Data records
(** The record the collector owes a binding: the exact totals of the values the
    map held for it, none being a zero count. *)
Definition exact_record (lookup : Z -> bpf_result (option (list (list Z)))) (b : CgroupBinding) (r : CgroupCounter) : Prop :=
  counter_cgroup_id r = binding_cgroup_id b /\
  exists per_cpu, lookup (binding_cgroup_id b) = Ok per_cpu /\
    let values := default [] per_cpu in
    Forall exact_value values /\
    rx_bytes r = total value_rx values /\ tx_bytes r = total value_tx values /\
    0 <= rx_bytes r <= u64_max /\ 0 <= tx_bytes r <= u64_max.

Lemma collect_records_ok lookup : (forall id values, lookup id = Ok (Some values) -> Forall (Forall is_byte) values) ->
  forall bs records, collect_records lookup bs = Ok records -> Forall2 (exact_record lookup) bs records.
Proof.
  intros Hbytes. induction bs as [| b bs IH]; intros records Hc; cbn [collect_records] in Hc; [by injection Hc as <- |].
  apply result_bind_ok in Hc as (per_cpu & Hl & Hc).
  destruct (lookup (binding_cgroup_id b)) as [x |] eqn:Hlook; [| discriminate Hl]. injection Hl as ->.
  apply result_bind_ok in Hc as (totals & Ht & Hc). apply result_bind_ok in Hc as (rest & Hr & [= <-]).
  constructor; [| by apply IH]. split; [done |]. exists per_cpu. split; [done |]. simpl.
  destruct per_cpu as [values |]; simpl.
  - pose proof (Hbytes _ _ Hlook) as Hb.
    apply sum_traffic_from_ok in Ht as (He & -> & Hm1 & Hm2); [| simpl; width | simpl; width | done]. simpl in *.
    pose proof (total_nonneg 0 values Hb). pose proof (total_nonneg 8 values Hb). unfold value_rx, value_tx in *.
    split_and!; first [done | lia].
  - injection Ht as <-. simpl. split_and!; first [done | constructor | width].
Qed.

(** The environment's bytes are bytes, the clock is not negative. *)
Definition env_ok (env : CollectEnvironment) : Prop :=
  match env_counters env with
  | Some lookup => forall id values, lookup id = Ok (Some values) -> Forall (Forall is_byte) values
  | None => True
  end.

(** The errors of the collector carry the crate's own reasons. *)
Definition static_error (e : HelperError) : Prop := HelperError_validate e = Ok tt.

Lemma bind_static {A B} (r : result A HelperError) (k : A -> result B HelperError) :
  (forall e, r = Err e -> static_error e) -> (forall a e, k a = Err e -> static_error e) ->
  forall e, result_bind r k = Err e -> static_error e.
Proof. intros Hr Hk e. destruct r as [a | e']; simpl; [apply Hk | intros [= <-]; by apply Hr]. Qed.

Lemma ok_or_static {A} (o : option A) e : static_error e -> forall e', ok_or e o = Err e' -> static_error e'.
Proof. intros He e'. destruct o; [discriminate | by intros [= <-]]. Qed.
Lemma map_err_static {A F} (r : result A F) f : (forall x, static_error (f x)) -> forall e, map_err f r = Err e -> static_error e.
Proof. intros Hf e. destruct r; [discriminate | by intros [= <-]]. Qed.
Lemma guard_static {A} (b : bool) e (k : result A HelperError) :
  static_error e -> (forall e', k = Err e' -> static_error e') ->
  forall e', (fail_if b with e in k) = Err e' -> static_error e'.
Proof. intros He Hk e'. destruct b; [by intros [= <-] | apply Hk]. Qed.

(** Every failure of a program built from these has a static error. *)
Ltac static_errors :=
  repeat first
    [ discriminate
    | match goal with |- forall e, result_bind _ _ = Err e -> _ => apply bind_static; [| intro] end
    | apply ok_or_static; reflexivity
    | apply map_err_static; intros []; reflexivity
    | match goal with |- forall e, (if _ then Err _ else _) = Err e -> _ => apply guard_static; [reflexivity |] end
    | intros ? [=]; done ].

Lemma try_for_each_static {A} (f : A -> result unit HelperError) l :
  (forall a e, f a = Err e -> static_error e) -> forall e, try_for_each f l = Err e -> static_error e.
Proof. intros Hf. induction l as [| a l IH]; simpl; [discriminate |]. apply bind_static; [exact (Hf a) | intros _; exact IH]. Qed.

Lemma health_static health : forall e, ensure_map_healthy health = Err e -> static_error e.
Proof.
  unfold ensure_map_healthy. static_errors.
  unfold validate_health_values. apply try_for_each_static. intros value.
  unfold validate_health_value. static_errors.
Qed.

Lemma sum_static values : forall t e, sum_traffic_from t values = Err e -> static_error e.
Proof.
  induction values as [| v values IH]; intros t; cbn [sum_traffic_from]; [discriminate |].
  apply bind_static; [| intros; by eapply IH]. unfold add_traffic_value. static_errors.
Qed.

Lemma collect_records_static lookup bs : forall e, collect_records lookup bs = Err e -> static_error e.
Proof.
  induction bs as [| b bs IH]; cbn [collect_records]; [discriminate |]. static_errors; [| exact IH].
  destruct a as [values |]; [apply sum_static | discriminate].
Qed.

Lemma core_collect_static env request : forall e, CoreCollector_collect env request = Err e -> static_error e.
Proof.
  unfold CoreCollector_collect. static_errors; [apply health_static | apply collect_records_static | apply health_static].
Qed.

Lemma attach_static env : forall e, attach env = Err e -> static_error e.
Proof. unfold attach. static_errors. Qed.

(** A snapshot of the attached collector is exact, and passes validation. *)
Lemma core_collect_ok env request s :
  env_ok env -> CollectionRequest_validate request = Ok tt -> CoreCollector_collect env request = Ok s ->
  status (capability s) = Healthy /\
  CollectionReply_validate (CollectionReply_snapshot (generation request) s) = Ok tt /\
  exists lookup, env_counters env = Some lookup /\ Forall2 (exact_record lookup) (bindings request) (records s).
Proof.
  intros Henv Hv Hc. unfold CollectionRequest_validate in Hv. apply result_bind_ok in Hv as ([] & _ & Hv).
  destruct (generation request =? 0) eqn:Hg; [discriminate |].
  destruct (MAX_BINDINGS <? _) eqn:Hm; [discriminate |].
  unfold CoreCollector_collect in Hc. apply result_bind_ok in Hc as ([] & _ & Hc).
  apply result_bind_ok in Hc as (lookup & Hl & Hc). apply result_bind_ok in Hc as (recs & Hrecs & Hc).
  apply result_bind_ok in Hc as ([] & _ & Hc). apply result_bind_ok in Hc as (ns & _ & Hc).
  apply result_bind_ok in Hc as (ns' & _ & [= <-]).
  destruct (env_counters env) as [lookup' |] eqn:Hcnt; [| discriminate Hl]. injection Hl as ->.
  unfold env_ok in Henv. rewrite Hcnt in Henv. apply (collect_records_ok _ Henv) in Hrecs.
  assert (Hids : map counter_cgroup_id recs = map binding_cgroup_id (bindings request)).
  { clear - Hrecs. induction Hrecs as [| b r bs rs [Hid _] _ IH]; [done |]. simpl. by rewrite Hid, IH. }
  pose proof (Forall2_length _ _ _ Hrecs) as Hlen. rewrite Hlen in Hm.
  split_and!; [done | | by exists lookup].
  unfold CollectionReply_validate, CounterSnapshot_validate.
  cbn [CollectionReply_snapshot reply_version reply_gen body capability records captured_boottime_ns status].
  change (validate_version PROTOCOL_VERSION) with (Ok tt : result unit FrameError). cbn [result_bind]. rewrite Hg.
  change (HelperCapability_validate _) with (Ok tt : result unit FrameError). cbn [result_bind].
  change MAX_COUNTER_RECORDS with MAX_BINDINGS. rewrite Hm. cbn [is_none is_some negb].
  rewrite !andb_false_r. change (eqb Healthy Unsupported) with false. cbn [andb].
  by eapply validate_records_of_bindings.
Qed.

Lemma final_runtime_ok c attached : final_capability c -> runtime_ok {| collector := attached; terminal_capability := Some c |}.
Proof. by intros Hc c' [= <-]. Qed.

Lemma unsupported_snapshot_ok g c :
  g <> 0 -> final_capability c ->
  CollectionReply_validate (CollectionReply_snapshot g (unsupported_snapshot c)) = Ok tt.
Proof.
  intros Hg [Hs Hc]. unfold CollectionReply_validate, CounterSnapshot_validate. cbn.
  replace (g =? 0) with false by lia. rewrite Hc, Hs. reflexivity.
Qed.

Lemma map_prerequisite_final reason c : map_prerequisite reason = Ok c -> final_capability c.
Proof. unfold map_prerequisite. repeat case_match; intros [= <-]; done. Qed.
Lemma map_prerequisite_static reason : forall e, map_prerequisite reason = Err e -> static_error e.
Proof. intros e. unfold map_prerequisite. repeat case_match; intros [= <-]; done. Qed.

Problem statement>
Each line from the one containing "replace (g =?" to the end of the entries above should be copied exactly, and no other line.

Response>
  replace (g =? 0) with false by lia. rewrite Hc, Hs. reflexivity.
Qed.

Lemma map_prerequisite_final reason c : map_prerequisite reason = Ok c -> final_capability c.
Proof. unfold map_prerequisite. repeat case_match; intros [= <-]; done. Qed.
Lemma map_prerequisite_static reason : forall e, map_prerequisite reason = Err e -> static_error e.
Proof. intros e. unfold map_prerequisite. repeat case_match; intros [= <-]; done. Qed.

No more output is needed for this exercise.